AK is a practice within the realm of alternative medicine and is different from "kinesiology," which is the scientific study of human movement. AK has been criticized on theoretical and empirical grounds, and characterized as pseudoscience. With only anecdotal accounts providing positive evidence for the efficacy of the practice, a review of peer-reviewed studies concluded that the "evidence to date does not support the use of [AK] for the diagnosis of organic disease or pre/subclinical conditions."

History and current use

In 1964, George J. Goodheart invented Applied Kinesiology through his unique interpretation and application of Muscles: Testing and Function written by two physical therapists Kendall and Kendall. While it is primarily used by chiropractors, it is now also used by a number of other practitioners. In 2003 it was the 10th most frequently used chiropractic technique in the United States, with 37.6% of chiropractors employing this method and 12.9% of patients being treated with it, and has also been used by naturopaths, medical doctors, dentists, nutritionists, physical therapists, massage therapists, nurse practitioners and multilevel distributors.
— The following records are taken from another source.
Lemma fence_inv_initial rs next :
  (next <= u64_max)%N -> fence_inv (N.max next 1) (with_next_fence_token rs next).
Proof.
  intros Hn. unfold fence_inv, fences. simpl. rewrite fmap_empty.
  split; [unfold u64_max in *; lia|intros ??; rewrite lookup_empty; done..].
Qed.


(** C4: along any interleaving of calls on a ledger created with a fence floor,
    every token lies between the floor and [u64_max], and two leases share a
    token only after the 64-bit sequence is exhausted. *)
Theorem fences_unique_above_floor rs next os :
  (next <= u64_max)%N ->
  let st := run os (with_next_fence_token rs next) in
  (forall n l, leases st !! n = Some l -> (N.max next 1 <= rl_fence_token l <= u64_max)%N) /\
  (forall n m l l', n <> m -> leases st !! n = Some l -> leases st !! m = Some l' ->
     rl_fence_token l = rl_fence_token l' -> rl_fence_token l = u64_max).
Proof.
  intros Hn st.
  assert (fence_inv (N.max next 1) st) as [_ Hr _ Hu].
  { apply (run_invariant (fence_inv (N.max next 1))); [by intros; apply fence_inv_exec|].
    by apply fence_inv_initial. }
  unfold fences in *. split.
  - intros n l Hl. apply (Hr n). by rewrite lookup_fmap, Hl.
  - intros n m l l' Hne Hl Hl' Heq. apply (Hu n m _ Hne).
    + by rewrite lookup_fmap, Hl.
    + by rewrite lookup_fmap, Hl', Heq.
Qed.

(** ** Lease histories *)
Lemma fence_inv_run k os st : fence_inv k st -> fence_inv k (run os st).
Proof. apply run_invariant. intros; by apply fence_inv_exec. Qed.
(* ===== verification/Ownership.v ===== *)
(** * Exclusive ownership

    Which lease owns which resource.  A lease owns its allocations while it is
    active, releasing, expired or failed, and after a revocation until the
    runtime has confirmed the cleanup.  Under one confirmation per revocation
    the ledger allocates exclusively and refines an abstract ownership map; a
    repeated confirmation breaks exclusivity. *)
From stdpp Require Import base gmap strings list sorting pretty.
From Stdlib Require Import Ascii Lia ZifyBool ZifyN.
From S2P Require Import Prelude Validation Contract KernelApi ResourceManager Ledger.

Definition held (s : RLeaseState) : bool :=
  match s with Active | Releasing | Expired | Failed => true | _ => false end.

(** [c] holds the names of the leases whose revocation cleanup was confirmed. *)
Definition owns (c : gset string) (n : string) (s : RLeaseState) : bool :=
  held s || (bool_decide (s = Revoked) && bool_decide (n ∉ c)).

Definition owned_table (c : gset string) (m : gmap string ResourceLease) : gmap string (list string) :=
  map_imap (fun n l => if owns c n (rl_state l) then Some (allocated_ids l) else None) m.

(** ** The abstract ledger: an ownership table and the set of taken resources *)
Record own_table (t : gmap string (list string)) (al : gset string) : Prop := {
  ot_taken : forall n ids r, t !! n = Some ids -> r ∈ ids -> r ∈ al;
  ot_exclusive : forall n m ids ids' r,
    t !! n = Some ids -> t !! m = Some ids' -> r ∈ ids -> r ∈ ids' -> n = m;
  ot_cover : forall r, r ∈ al -> exists n ids, t !! n = Some ids /\ r ∈ ids;
}.

Lemma own_table_grant t al n ids :
  own_table t al -> t !! n = None -> (forall r, r ∈ ids -> r ∉ al) ->
  own_table (<[n := ids]> t) (list_to_set ids ∪ al).
Proof.
  intros [Ht He Hc] Hn Hids.
  assert (forall m js, <[n := ids]> t !! m = Some js -> (m = n /\ js = ids) \/ (m <> n /\ t !! m = Some js)) as Hcase.
  { intros m js. destruct (decide (m = n)) as [->|];
      [rewrite lookup_insert_eq|rewrite lookup_insert_ne by done]; naive_solver. }
  split.
  - intros m js r [[-> ->]|[_ Hm]]%Hcase Hr; [set_solver|]. specialize (Ht _ _ _ Hm Hr). set_solver.
  - intros m m' js js' r [[-> ->]|[_ Hm]]%Hcase [[-> ->]|[_ Hm']]%Hcase Hr Hr'; eauto.
    + by destruct (Hids _ Hr); eauto.
    + by destruct (Hids _ Hr'); eauto.
  - intros r [Hr%elem_of_list_to_set|Hr]%elem_of_union.
    + exists n, ids. by rewrite lookup_insert_eq.
    + destruct (Hc _ Hr) as (m & js & Hm & Hin). exists m, js.
      rewrite lookup_insert_ne; [done|congruence].
Qed.

Lemma own_table_free t al n ids :
  own_table t al -> t !! n = Some ids -> own_table (delete n t) (al ∖ list_to_set ids).
Proof.
  intros [Ht He Hc] Hn.
  assert (forall m js, delete n t !! m = Some js -> m <> n /\ t !! m = Some js) as Hcase.
  { intros m js. destruct (decide (m = n)) as [->|];
      [rewrite lookup_delete_eq|rewrite lookup_delete_ne by done]; naive_solver. }
  split.
  - intros m js r [Hne Hm]%Hcase Hr. apply elem_of_difference. split; [eauto|].
    rewrite elem_of_list_to_set. intros Hr'. destruct Hne; eauto.
  - intros m m' js js' r [_ Hm]%Hcase [_ Hm']%Hcase; eauto.
  - intros r [Hr Hni]%elem_of_difference. destruct (Hc _ Hr) as (m & js & Hm & Hin).
    exists m, js. rewrite lookup_delete_ne; [done|]. intros ->. set_solver.
Qed.

(** ** Ownership under the manager's updates *)
Section owned_table.
Context (c : gset string).
Implicit Types (m : gmap string ResourceLease) (l : ResourceLease).

Lemma owned_table_lookup m n :
    owned_table c m !! n
    = (m !! n) ≫= (fun l => if owns c n (rl_state l) then Some (allocated_ids l) else None).
Proof. unfold owned_table. apply map_lookup_imap. Qed.

Lemma owned_table_expire now st :
    owned_table c (leases (expire_due_leases now st)) = owned_table c (leases st).
Proof.
  apply map_eq. intros n. rewrite !owned_table_lookup, lookup_expire_due.
  destruct (leases st !! n) as [l|]; simpl; [|done].
  destruct (expire_lease_cases now l) as [->|[Hs ->]]; [done|]. simpl. by rewrite Hs.
Qed.
Lemma owned_table_put m n l l' :
    m !! n = Some l -> owns c n (rl_state l') = owns c n (rl_state l) ->
    rl_allocations l' = rl_allocations l ->
    owned_table c (<[n := l']> m) = owned_table c m.
Proof.
  intros Hl Ho Ha. apply map_eq. intros k. rewrite !owned_table_lookup.
  destruct (decide (k = n)) as [->|Hne].
  - rewrite lookup_insert_eq, Hl. simpl. unfold allocated_ids. by rewrite Ho, Ha.
  - by rewrite lookup_insert_ne.
Qed.
Lemma owned_table_grant m n l :
    owns c n (rl_state l) = true ->
    owned_table c (<[n := l]> m) = <[n := allocated_ids l]> (owned_table c m).
Proof.
  intros Ho. apply map_eq. intros k. rewrite owned_table_lookup.
  destruct (decide (k = n)) as [->|Hne].
  - rewrite !lookup_insert_eq. simpl. by rewrite Ho.
  - by rewrite !lookup_insert_ne, owned_table_lookup by done.
Qed.
Lemma owned_table_release m n l l' :
    m !! n = Some l -> owns c n (rl_state l') = false ->
    owned_table c (<[n := l']> m) = delete n (owned_table c m).
Proof.
  intros Hl Ho. apply map_eq. intros k. rewrite !owned_table_lookup.
  destruct (decide (k = n)) as [->|Hne].
  - rewrite lookup_insert_eq, lookup_delete_eq. simpl. by rewrite Ho.
  - rewrite lookup_insert_ne, lookup_delete_ne by done. by rewrite owned_table_lookup.
Qed.
End owned_table.

Lemma owned_table_confirm c (m : gmap string ResourceLease) n l :
  m !! n = Some l -> rl_state l = Revoked ->
  owned_table ({[n]} ∪ c) m = delete n (owned_table c m).
Proof.
  intros Hl Hs. apply map_eq. intros k. rewrite owned_table_lookup.
  destruct (decide (k = n)) as [->|Hne].
  - rewrite lookup_delete_eq, Hl. simpl. rewrite Hs. unfold owns. simpl.
    by rewrite bool_decide_eq_false_2 by set_solver.
  - rewrite lookup_delete_ne, owned_table_lookup by done.
    destruct (m !! k) as [lk|]; simpl; [|done]. unfold owns.
    by rewrite (bool_decide_ext (k ∉ {[n]} ∪ c) (k ∉ c)) by set_solver.
Qed.

Lemma foldl_insert_ids (cands : list Resource) (al : gset string) :
  foldl (fun al r => {[res_id r]} ∪ al) al cands = list_to_set (res_id <$> cands) ∪ al.
Proof.
  revert al. induction cands as [|r cands IH]; intros al; simpl; [set_solver|].
  rewrite IH. set_solver.
Qed.
Lemma foldl_remove_ids (ids : list string) (al : gset string) :
  foldl (fun al i => al ∖ {[i]}) al ids = al ∖ list_to_set ids.
Proof.
  revert al. induction ids as [|i ids IH]; intros al; simpl; [set_solver|].
  rewrite IH. set_solver.
Qed.
Lemma allocated_ids_new name (cands : list Resource) :
  (fun a => ident_id (al_resource a)) <$> (allocation_for name <$> cands) = res_id <$> cands.
Proof. by rewrite <-list_fmap_compose. Qed.

Lemma elem_of_candidates st q r :
  r ∈ candidates st q ->
  candidate st q r = true /\ exists k, resources st !! k = Some r.
Proof.
  unfold candidates. intros Hr.
  assert (r ∈ filter (candidate st q) (btree_values (resources st))) as Hf.
  { rewrite <-(take_drop (N.to_nat (query_count q))). apply elem_of_app. by left. }
  apply list_elem_of_filter in Hf as [Hc Hin]. rewrite elem_of_btree_values in Hin.
  by apply Is_true_eq_true in Hc.
Qed.

Lemma candidate_ids_free st q i :
  i ∈ (res_id <$> candidates st q) -> i ∉ allocated st.
Proof.
  intros (r & -> & (Hcand & _)%elem_of_candidates)%list_elem_of_fmap.
  unfold candidate in Hcand. rewrite !andb_true_iff, !negb_true_iff, bool_decide_eq_false in Hcand.
  apply Hcand.
Qed.

(** ** The ledger invariant *)
Record ledger_inv (st : State) (c : gset string) : Prop := {
  li_own : own_table (owned_table c (leases st)) (allocated st);
  li_confirmed : forall n, n ∈ c -> exists l, leases st !! n = Some l /\ rl_state l = Revoked;
  li_keys : forall k r, resources st !! k = Some r -> res_id r = k;
  li_retained : forall r, r ∈ allocated st -> is_Some (resources st !! r);
}.

(** A call that leaves resources, taken set and ownership alone. *)
Lemma ledger_inv_quiet st st' c :
  resources st' = resources st -> allocated st' = allocated st ->
  owned_table c (leases st') = owned_table c (leases st) ->
  calls (leases st) (leases st') ->
  ledger_inv st c -> ledger_inv st' c.
Proof.
  intros Hr Ha Ht Hcalls [Hown Hconf Hkeys Hret]. split; rewrite ?Hr, ?Ha, ?Ht; try done.
  intros n (l & Hl & Hs)%Hconf. destruct (Hcalls _ _ Hl) as (l' & Hl' & Hcall).
  exists l'. split; [done|]. pose proof (lc_state _ _ Hcall) as Hst. rewrite Hs in Hst.
  by destruct (rl_state l').
Qed.

Lemma ledger_inv_expire now st c : ledger_inv st c -> ledger_inv (expire_due_leases now st) c.
Proof.
  apply ledger_inv_quiet; [by rewrite expire_due_leases_spec..|apply owned_table_expire|apply calls_expire].
Qed.
#[export] Hint Resolve ledger_inv_expire : cyrene.

Lemma ledger_inv_put st c n l l' :
  leases st !! n = Some l -> lease_call l l' -> owns c n (rl_state l') = owns c n (rl_state l) ->
  ledger_inv st c -> ledger_inv (put_lease n l' st) c.
Proof.
  intros Hl Hcall Ho. apply ledger_inv_quiet; [done..| |].
  - simpl. eapply owned_table_put; [done|done|apply Hcall].
  - apply calls_insert; [apply calls_refl|]. by intros l0 [= <-]%(eq_trans (eq_sym Hl)).
Qed.

Lemma not_confirmed st c n l :
  ledger_inv st c -> leases st !! n = Some l -> rl_state l <> Revoked -> n ∉ c.
Proof. intros Hi Hl Hs Hn. destruct (li_confirmed _ _ Hi _ Hn) as (l' & Hl' & ?). congruence. Qed.

Lemma ledger_inv_with_next f st c : ledger_inv st c -> ledger_inv (with_next_fence f st) c.
Proof. intros []. by split. Qed.

Lemma ledger_inv_revoke now n f st c :
  fence_bounded st -> ledger_inv st c -> ledger_inv (revoke now n f st).1 c.
Proof.
  intros Hb Hi. pose proof (calls_revoke now n f st Hb) as Hcalls. revert Hcalls.
  unfold revoke. apply (ledger_inv_expire now) in Hi. run_method; auto. intros _.
  eapply (ledger_inv_put (with_next_fence _ _)).
  - exact E.
  - assert (rl_fence_token r <= u64_max)%N as Hr.
    { apply lookup_expire_due_Some in E as (l0 & Hl0 & ->).
      pose proof (lc_fence _ _ (lease_call_expire now l0)). specialize (Hb _ _ Hl0).
      destruct (expire_lease_cases now l0) as [->|[_ ->]]; done. }
    split; simpl; auto with cyrene; [unfold u64_saturating_add; lia|].
    by destruct (rl_state r).
  - simpl. unfold owns. simpl. rewrite bool_decide_eq_true_2.
    + by destruct (rl_state r).
    + eapply not_confirmed; [exact Hi|exact E|]. by intros Hr; rewrite Hr in *.
  - by apply ledger_inv_with_next.
Qed.

Lemma ledger_inv_acquire now now' request st c :
  ledger_inv st c -> ledger_inv (acquire_lease now now' request st).1 c.
Proof.
  intros Hi%(ledger_inv_expire now). unfold acquire_lease. run_method; auto.
  set (st1 := expire_due_leases now st) in *. set (cands := candidates _ _) in *.
  destruct Hi as [Hown Hconf Hkeys Hret].
  assert (leases st1 !! rq_lease_name request = None) as Hfresh by (by apply eq_None_not_Some).
  split; simpl.
  - rewrite foldl_insert_ids, owned_table_grant by done. unfold allocated_ids. simpl.
    rewrite allocated_ids_new. apply own_table_grant; [done| |apply candidate_ids_free].
    by rewrite owned_table_lookup, Hfresh.
  - intros n (l & Hl & Hs)%Hconf. exists l. rewrite lookup_insert_ne; [done|congruence].
  - done.
  - intros i. rewrite foldl_insert_ids. intros [Hi%elem_of_list_to_set|Hi]%elem_of_union; [|auto].
    apply list_elem_of_fmap in Hi as (r & -> & (_ & k & Hk)%elem_of_candidates).
    rewrite <-(Hkeys _ _ Hk) in Hk. eauto.
Qed.

Lemma ledger_inv_free st c n l :
  ledger_inv st c -> leases st !! n = Some l -> owns c n (rl_state l) = true ->
  forall c' m', owned_table c' m' = delete n (owned_table c (leases st)) ->
  (forall k, k ∈ c' -> exists l', m' !! k = Some l' /\ rl_state l' = Revoked) ->
  ledger_inv (with_leases (fun _ => m') (free_allocations l st)) c'.
Proof.
  intros [Hown Hconf Hkeys Hret] Hl Ho c' m' Ht Hc'. split; simpl; try done.
  - rewrite foldl_remove_ids, Ht. eapply own_table_free; [done|].
    rewrite owned_table_lookup, Hl. simpl. by rewrite Ho.
  - intros r. rewrite foldl_remove_ids. set_solver.
Qed.

Lemma ledger_inv_complete n f st c : ledger_inv st c -> ledger_inv (complete_release n f st).1 c.
Proof.
  intros Hi. unfold complete_release. run_method; auto.
  assert (n ∉ c) as Hn by (eapply not_confirmed; [done|done|congruence]).
  apply (ledger_inv_free _ _ _ _ Hi E) with (m' := <[n := set_state Released r]> (leases st)).
  - match goal with H : rl_state r = Releasing |- _ => by rewrite H end.
  - by eapply owned_table_release.
  - intros k Hk. destruct (li_confirmed _ _ Hi _ Hk) as (l' & Hl' & ?). exists l'.
    rewrite lookup_insert_ne; [done|congruence].
Qed.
Applied kinesiology is a system that evaluates structural, chemical, and mental aspects of health using manual muscle testing alongside conventional diagnostic methods. The essential premise of applied kinesiology that is not shared by mainstream medical theory is that every organ dysfunction is accompanied by a weakness in a specific corresponding muscle, the viscerosomatic relationship. Treatment modalities relied upon by practitioners include joint manipulation and mobilization, myofascial, cranial and meridian therapies, clinical nutrition, and dietary counseling.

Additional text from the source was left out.